Steven Scales, Proposition Director, Home Finance, Canada Life said: “With rising interest rates, coupled with a prolonged cost of living crisis, some homeowners reaching the end of fixed deals or on variable rates are facing repossession or being forced to sell up.”

He added: “In today’s unpredictable economic environment, equity release can offer peace of mind and certainty for homeowners aged 55 and over, especially given the rise in house prices in the last few years. Whether you are being confronted by the possibility of repossession, or simply want to free up some cash from your home, it is worth speaking to an independent financial adviser to understand your options.”

Equity Release gives flexible repayment options, whereby you have the choice to either pay nothing at all towards the debt or overpay the interest if or when you prefer. This has made it popular with people over 55 looking to release the value from their homes to support necessary costs without selling, with the assurance that they can remain in their house until they pass away, move into long term care or the property is eventually sold.

EQUITY RELEASE CASE STUDY 

Mr Philip Jenner, a retired 70-year-old from Quedgeley, Gloucestershire, was facing repossession of his three-bed family home, due to the rates increase, and had a 51-year-old wife and 11-year-old daughter to protect.

Philip had taken out a mortgage with Barclays in 2010 and was struggling to make the repayments since January 2023, with an outstanding balance of £60,000.  He had spent all his savings on acquiring the house and had no other financial support. At an interest rate of 6.77pc, his repayments were due to jump from £533 to £1,666 a month. This included a repayment plan to Taylor Wimpey, the developer, who he had fallen short on repayments for. Jenner was keen to extend the term on the mortgage with Barclays to reduce the tripling payments, but Barclays informed him that he would have to buy out Taylor Wimpey first to do this.
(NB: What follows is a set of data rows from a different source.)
(* ===== verification/Snapshots.v ===== *)
(** * Snapshots of the state machine

    [Snapshot] of meta/store_fsm.go hands the pointer [s.data] to raft, and raft runs
    [Persist] on it while it goes on applying entries.  Here [data] is a pointer
    into a store of objects: a handler that succeeds assigns a new object, and the
    term and index of an entry are written into whatever object the pointer then
    names.  [Clone] copies everything below it, so the objects share nothing. *)

From Stdlib Require Import ZArith Lia.
From Stdlib Require Import Strings.Byte.
From S2P Require Import Prelude GoLib MetaData MetaTheorems StoreFSM Store StoreTheorems.

Local Open Scope Z_scope.

Section snapshots.
  Context `{OssMeta, OssCommands, Raft}.

(** ** The shared store *)

(** The store, the address its [data] has, and the objects it has pointed to before. *)
Record shared : Type := mkShared {
  sh_store : store;
  sh_ptr : nat;
  sh_old : gmap nat Data;
}.

Definition deref (h : shared) (p : nat) : option Data :=
  if decide (p = sh_ptr h) then Some (st_data (sh_store h)) else sh_old h !! p.

(** [fsm.data = other], where the store is now [s] *)
Definition assign (s : store) (h : shared) : shared :=
  mkShared s (S (sh_ptr h)) (<[sh_ptr h := st_data (sh_store h)]> (sh_old h)).

(** Writes through the pointer [fsm.data]. *)
Definition write (s : store) (h : shared) : shared := mkShared s (sh_ptr h) (sh_old h).

(** The handlers that never assign [fsm.data]; the others do unless they return an
    error. *)
Definition assigns (t : CommandType) (r : option error) : bool :=
  match r, t with
  | Some _, _ | _, (RemovePeerCommand | AddShardOwnerCommand) => false
  | None, _ => true
  end.

Definition entryAssigns (l : Log) (r : option error) : bool :=
  match cmd_Unmarshal (l_Data l) with Some cmd => assigns (c_type cmd) r | None => false end.

(** [Apply(l)] *)
Definition ApplyShared (now : Z) (l : Log) : GoM shared (option error) := λ h,
  match Apply now l (sh_store h) with
  | (Ok r, s') => (Ok r, if entryAssigns l r then assign s' h else write s' h)
  | (Err e, s') => (Err e, write s' h)
  | (Panics, s') => (Panics, write s' h)
  end.

(** [Restore(r)] *)
Definition RestoreShared (b : list byte) : GoM shared unit := λ h,
  match Restore b (sh_store h) with
  | (Ok u, s') => (Ok u, assign s' h)
  | (Err e, s') => (Err e, write s' h)
  | (Panics, s') => (Panics, write s' h)
  end.

(** [Snapshot()]: the snapshot is the pointer. *)
Definition Snapshot : GoM shared nat := gets sh_ptr.

(** [Persist(sink)] of such a snapshot *)
Definition PersistShared {K} (sink_Write : list byte → GoM K unit) (sink_Close sink_Cancel : GoM K unit)
    (h : shared) (p : nat) : GoM K unit :=
  match deref h p with Some d => Persist sink_Write sink_Close sink_Cancel d | None => panic end.

(** What raft asks of the state machine, one call after the other. *)
Inductive fsmCall : Type :=
  | CallApply (now : Z) (l : Log)
  | CallRestore (b : list byte).

Definition fsm_call (c : fsmCall) : GoM shared unit :=
  match c with
  | CallApply now l => _ ← ApplyShared now l; mret tt
  | CallRestore b => _ ← attempt (RestoreShared b); mret tt
  end.

Fixpoint fsm_calls (cs : list fsmCall) : GoM shared unit :=
  match cs with
  | [] => mret tt
  | c :: cs' => _ ← fsm_call c; fsm_calls cs'
  end.

(** ** A snapshot while calls go on *)

(** The last entry that was stamped before [data] was first assigned. *)
Fixpoint sharing (cs : list fsmCall) (h : shared) (last : option Log) : option Log :=
  match cs with
  | [] => last
  | c :: cs' =>
      let h' := (fsm_call c h).2 in
      if decide (sh_ptr h' = sh_ptr h) then
        sharing cs' h' (match c with CallApply _ l => Some l | CallRestore _ => last end)
      else last
  end.

Definition stamped (last : option Log) (d : Data) : Data :=
  match last with Some l => stamp l d | None => d end.

(** Old objects have smaller addresses. *)
Definition addressed (h : shared) : Prop := ∀ p, is_Some (sh_old h !! p) → (p < sh_ptr h)%nat.

Lemma stamp_stamp l l' d : stamp l (stamp l' d) = stamp l d.
Proof. done. Qed.

Lemma stamp_stamped l last d : stamp l (stamped last d) = stamp l d.
Proof. by destruct last. Qed.

Lemma assign_addressed s h : addressed h → addressed (assign s h).
Proof.
  intros Ha p. cbn. destruct (decide (p = sh_ptr h)) as [->|Hp]; [lia|].
  rewrite lookup_insert_ne by done. intros Hs%Ha. lia.
Qed.

Lemma assign_deref s h p : addressed h → (p ≤ sh_ptr h)%nat → deref (assign s h) p = deref h p.
Proof.
  intros Ha Hp. unfold deref. cbn. rewrite decide_False by lia.
  case_decide as E; [by subst; rewrite lookup_insert_eq|by rewrite lookup_insert_ne].
Qed.

(** An entry that does not assign [data] changes its term and index only. *)
Lemma Apply_writes now l s r s' :
  Apply now l s = (Ok r, s') → entryAssigns l r = false → st_data s' = stamp l (st_data s).
Proof.
  intros HA. unfold entryAssigns. destruct (Apply_live _ _ _ _ _ HA) as [Hl [cmd Hc]]. rewrite Hc.
  rewrite (Apply_cases _ _ _ _ Hc Hl) in HA. destruct (applyCommand now cmd s) as [[u|e|] s1] eqn:E; simplify_eq; cbn.
  - intros Hr. f_equal. unfold applyCommand in E. destruct (c_type cmd); try done; [|by injection E as _ <-].
    unfold applyRemovePeerCommand in E. destruct (c_ext cmd) as [[]|]; try done.
    enough (reads (leader ← onRaft (gets raft_IsLeader);
              if leader : bool then _ ← attempt (onRaft (removePeer addr)); mret tt else mret tt)) as Hreads.
    { specialize (Hreads s). by rewrite E in Hreads. }
    clear. intros s. gom_simpl. pose proof (onRaft_reads (removePeer addr) s) as Hp.
    unfold onRaft in *. destruct (st_raftState s) as [r|]; [|done]. cbn in *.
    destruct (raft_IsLeader r); [|done]. unfold attempt. cbn. by destruct (removePeer addr r) as [[]].
  - intros _. by rewrite (applyCommand_keeps _ _ _ _ _ E).
Qed.

(** What one call does to the object of the pointer and to the older ones. *)
Lemma call_effect c h h' :
  fsm_call c h = (Ok tt, h') → addressed h →
  addressed h' ∧
  (sh_ptr h' = sh_ptr h ∧ sh_old h' = sh_old h ∧
   st_data (sh_store h') = stamped (match c with CallApply _ l => Some l | CallRestore _ => None end)
     (st_data (sh_store h)) ∨
   ∃ s, h' = assign s h).
Proof.
  destruct c as [now l|b]; cbn; gom_simpl.
  - unfold ApplyShared. destruct (Apply now l (sh_store h)) as [[r|e|] s'] eqn:E; try done.
    destruct (entryAssigns l r) eqn:Ea; intros [= <-] Ha; (split; [by try apply assign_addressed|]); [by right; eexists|].
    left. split_and!; [done..|]. by apply (Apply_writes _ _ _ _ _ E Ea).
  - unfold RestoreShared, Restore. destruct (UnmarshalBinary b zeroData) as [[u|e|] d]; try done;
      intros [= <-] Ha; (split; [by try apply assign_addressed|]); [by right; eexists|by left].
Qed.

(** An object that is no longer the current one does not change. *)
Lemma calls_old cs h h' p :
  fsm_calls cs h = (Ok tt, h') → addressed h → (p < sh_ptr h)%nat → deref h' p = deref h p.
Proof.
  revert h. induction cs as [|c cs IH]; intros h; cbn; gom_simpl; [by intros [= <-]|].
  destruct (fsm_call c h) as [[[]|e|] h1] eqn:E; try done. intros Hrun Ha Hp.
  destruct (call_effect c h h1 E Ha) as [Ha1 [(Hptr & Hold & _)|[s ->]]].
  - rewrite (IH h1 Hrun Ha1) by lia. unfold deref. by rewrite Hptr, Hold, !decide_False by lia.
  - rewrite (IH _ Hrun Ha1) by (cbn; lia). apply assign_deref; [done|lia].
Qed.

Lemma calls_sharing cs h h' d last :
  fsm_calls cs h = (Ok tt, h') → addressed h → st_data (sh_store h) = stamped last d →
  deref h' (sh_ptr h) = Some (stamped (sharing cs h last) d).
Proof.
  revert h last. induction cs as [|c cs IH]; intros h last; cbn; gom_simpl.
  { intros [= <-] _ Hd. unfold deref. by rewrite decide_True, Hd. }
  destruct (fsm_call c h) as [[[]|e|] h1] eqn:E; try done. intros Hrun Ha Hd. cbn.
  destruct (call_effect c h h1 E Ha) as [Ha1 [(Hptr & Hold & Hd1)|[s ->]]].
  - rewrite decide_True by done. rewrite <- Hptr. apply IH; [done..|].
    rewrite Hd1, Hd. destruct c; [apply stamp_stamped|done].
  - rewrite decide_False by (cbn; lia). rewrite (calls_old cs _ _ _ Hrun Ha1) by (cbn; lia).
    rewrite assign_deref by (done || lia). unfold deref. by rewrite decide_True, Hd.
Qed.

(** C14. A snapshot that raft persists later, while it applies entries and restores
    other snapshots, is the data of the moment it was taken except for the term and
    index: those are of the last entry that was applied before a command first
    replaced the data, be it a command that failed. *)
Theorem snapshot_drifts_by_stamp cs h p h0 h' :
  addressed h → Snapshot h = (Ok p, h0) → fsm_calls cs h0 = (Ok tt, h') →
  deref h' p = Some (stamped (sharing cs h None) (st_data (sh_store h))) ∧
  ∀ K (sink_Write : list byte → GoM K unit) sink_Close sink_Cancel,
    PersistShared sink_Write sink_Close sink_Cancel h' p =
    Persist sink_Write sink_Close sink_Cancel (stamped (sharing cs h None) (st_data (sh_store h))).
Proof.
  intros Ha Hs Hrun. unfold Snapshot, gets in Hs. simplify_eq.
  assert (Hd : deref h' (sh_ptr h0) = Some (stamped (sharing cs h0 None) (st_data (sh_store h0))))
    by by apply calls_sharing.
  split; [exact Hd|]. intros. unfold PersistShared. by rewrite Hd.
Qed.

End snapshots.

(** ** An example *)

#[local] Existing Instances demo_oss demo_commands demo_raft.

(** Deleting an unknown data node at index 8 fails, creating a meta node at index 9 does
    not; the snapshot was taken at index 7. *)
Definition demo_shared : shared := mkShared (demo_store true) 3 ∅.

Definition demo_calls : list fsmCall :=
  [CallApply 0 (mkLog 2 8 [x05]); CallApply 0 (mkLog 2 9 [x03]); CallRestore []; CallApply 0 (mkLog 3 10 [x05])].

Lemma snapshot_drifts_by_stamp_witness :
  ∃ h', fsm_calls demo_calls demo_shared = (Ok tt, h') ∧ sh_ptr h' = 4%nat ∧
    od_Index (d_Data owned_data) = 7 ∧
    deref h' 3 = Some (stamp (mkLog 2 8 [x05]) owned_data).
Proof.
  eexists. split; [vm_compute; reflexivity|]. split; [reflexivity|]. split; [reflexivity|].
  refine (proj1 (snapshot_drifts_by_stamp demo_calls demo_shared 3 demo_shared _ _ _ _)).
  - intros p [d Hd]. cbn in Hd. by rewrite lookup_empty in Hd.
  - reflexivity.
  - vm_compute. reflexivity.
Defined.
To make matters worse he was turned down by the main equity release brokers. However, he was then put in touch with 55Plus adviser, Ian Akeroyd, who completed the scheme in July this year.

A total of £65,000 was released, paying off the remaining interest with Barclays, allowing Mr Jenner to be free of mortgage payments and remain in the family home. He was given the flexibility to pay as much or nothing at all for the next 15 years, giving him the breathing space needed.

Mr Jenner said: “I feel the banks are not pulling their weight to help with the mortgage rate crisis. I know they’re not charities, but some support would have been appreciated. I was in tears on many occasion and could not see a way forward.”

“There are many like me, who have found themselves in a difficult position, with many brokers turning us down due to being in complicated situations. I was very lucky to have found Mr Akeroyd at 55Plus, who spent considerable time working out what was best suited in my circumstances,” he added.